WHAT YOU WILL DO
Compute how many lines in the entries below include the string "proxies". Only the number is wanted.

□ □ □ □

Lemma state_ok_insert st n types c u :
  state_ok st -> n ∈ scopeOrder -> (types <> [] -> n = ScopeRead \/ n = ScopeWrite) ->
  Forall (fun t => IsKnownType t = true) types -> NoDup types ->
  (forall m, c = Some m -> m = n) -> (forall m, m ∈ u -> m = n \/ m ∈ untyped st) ->
  state_ok (ParseState (<[n := types]> (byName st)) u c).
Proof.
  intros [H1 H2 H3 H4] Hn Ht Hk Hd Hc Hu. split; simpl.
  - intros m. destruct (decide (m = n)) as [->|]; [done|]. rewrite lookup_insert_ne by done. apply H1.
  - intros m types'. destruct (decide (m = n)) as [->|].
    + rewrite lookup_insert_eq. by intros [= <-].
    + rewrite lookup_insert_ne by done. apply H2.
  - intros m Hm. apply Hc in Hm as ->. rewrite lookup_insert_eq. by eexists.
  - intros m Hm. destruct (decide (m = n)) as [->|]; [rewrite lookup_insert_eq; by eexists|].
    rewrite lookup_insert_ne by done. apply Hu in Hm as [?|?]; [done|]. by apply H4.
Qed.

Lemma is_scope_name n : isScopeName n = true <-> n ∈ scopeOrder.
Proof. apply slice_contains_spec. Qed.

Lemma state_ok_full st :
  state_ok st ->
  state_ok (ParseState (foldr (fun n m => <[n := []]> m) (byName st) full_names)
              (list_to_set full_names ∪ untyped st) None).
Proof.
  intros [H1 H2 H3 H4].
  assert (Hin : forall n, n ∈ full_names -> n ∈ scopeOrder).
  { intros n Hn. change scopeOrder with (full_names ++ [ScopeInventory]). apply elem_of_app. by left. }
  assert (Hl : forall l n, foldr (fun n m => <[n := []]> m) (byName st) l !! n =
            if bool_decide (n ∈ l) then Some [] else byName st !! n).
  { induction l as [|x l IH]; intros n; simpl; [done|].
    destruct (decide (n = x)) as [->|Hne].
    - rewrite lookup_insert_eq, bool_decide_eq_true_2; [done|by left].
    - rewrite lookup_insert_ne, IH by done.
      assert (Heq : bool_decide (n ∈ x :: l) = bool_decide (n ∈ l)); [|by rewrite Heq].
      apply bool_decide_ext. rewrite elem_of_cons. tauto. }
  split; cbn [byName untyped current]; [| |done|].
  - intros n. rewrite Hl. destruct (bool_decide (n ∈ full_names)) eqn:E; [|apply H1].
    apply bool_decide_eq_true in E. intros _. by apply Hin.
  - intros n types. rewrite Hl. destruct (bool_decide _); [|apply H2]. intros [= <-].
    split; [done|]. split; constructor.
  - intros n [Hn|Hn]%elem_of_union; rewrite Hl.
    + apply elem_of_list_to_set in Hn. rewrite bool_decide_eq_true_2 by done. by eexists.
    + destruct (bool_decide _); [by eexists|]. by apply H4.
Qed.
Lemma TrimSpace_blank s : TrimSpace (" " +:+ s) = TrimSpace s.
Proof.
  unfold TrimSpace. cbn [String.append String.length trim_space_left].
  replace (first_some (cut_prefix (String " " s)) unicode_spaces) with (Some s); [done|]. by destruct s.
Qed.

(** How a proxy writes X-Forwarded-For: its own peer after what it was sent. *)
Definition add_hop (xff hop : string) : string := if (xff =? "")%string then hop else xff +:+ ", " +:+ hop.

Lemma Split_add_hop xff hop : xff <> "" -> no_byte "," hop = true -> Split "," (add_hop xff hop) = Split "," xff ++ [" " +:+ hop].
Proof.
  intros Hx Hh. unfold add_hop. apply String.eqb_neq in Hx as ->.
  change (xff +:+ ", " +:+ hop) with (xff +:+ String "," (" " +:+ hop)). rewrite Split_concat.
  by rewrite (Split_no_byte _ (" " +:+ hop)).
Qed.

Lemma add_hop_nonempty xff hop : hop <> "" -> add_hop xff hop <> "".
Proof. unfold add_hop. destruct (String.eqb_spec xff "") as [->|]; [done|]. by destruct xff. Qed.

Lemma outside_blank trusted s : outside trusted (" " +:+ s) = outside trusted s.
Proof. unfold outside. by rewrite TrimSpace_blank. Qed.

(** An address a proxy of the trusted set appends. *)
Definition trusted_hop (trusted : list IPNet) (hop : string) : Prop :=
  hop <> "" /\ no_byte "," hop = true /\ outside trusted hop = false.

Lemma forwarded_hops trusted proxies : forall xff pre part post,
  xff <> "" -> Split "," xff = pre ++ part :: post -> Forall (fun s => outside trusted s = false) post ->
  Forall (trusted_hop trusted) proxies ->
  exists post', Split "," (foldl add_hop xff proxies) = pre ++ part :: post'
                /\ Forall (fun s => outside trusted s = false) post'.
Proof.
  induction proxies as [|h proxies IH]; intros xff pre part post Hx Hs Hp Hh; [by exists post|].
  apply Forall_cons in Hh as [(Hne & Hc & Ho) Hh]. cbn [foldl].
  apply (IH _ pre part (post ++ [" " +:+ h])); [by apply add_hop_nonempty| |
    apply Forall_app; split; [done|]; apply Forall_cons; split; [by rewrite outside_blank|done] | done].
  rewrite Split_add_hop, Hs by done. by rewrite <- List.app_assoc.
Qed.

Lemma first_hop claimed client :
  no_byte "," client = true ->
  exists pre part, Split "," (add_hop claimed client) = pre ++ [part] /\ TrimSpace part = TrimSpace client.
Proof.
  intros Hc. destruct (decide (claimed = "")) as [->|Hne].
  - exists [], client. by rewrite <- (Split_no_byte "," client Hc).
  - exists (Split "," claimed), (" " +:+ client). rewrite Split_add_hop by done. by rewrite TrimSpace_blank.
Qed.

Lemma forwarded_for_first trusted claimed client proxies :
  client <> "" -> no_byte "," client = true -> outside trusted client = true -> Forall (trusted_hop trusted) proxies ->
  forwarded_for trusted (foldl add_hop claimed (client :: proxies)) = TrimSpace client.
Proof.
  intros Hne Hc Ho Hp. destruct (first_hop claimed client Hc) as (pre & part & Hs & Ht). cbn [foldl].
  destruct (forwarded_hops trusted proxies _ pre part [] (add_hop_nonempty claimed client Hne) Hs (List.Forall_nil _) Hp)
    as (post & Hs' & Hpost).
  unfold forwarded_for. rewrite Hs'. rewrite (rev_find (outside trusted) pre part post); [done| |done].
  unfold outside in *. by rewrite Ht.
Qed.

□ □ □ □

RESULT FOR THIS EXERCISE
8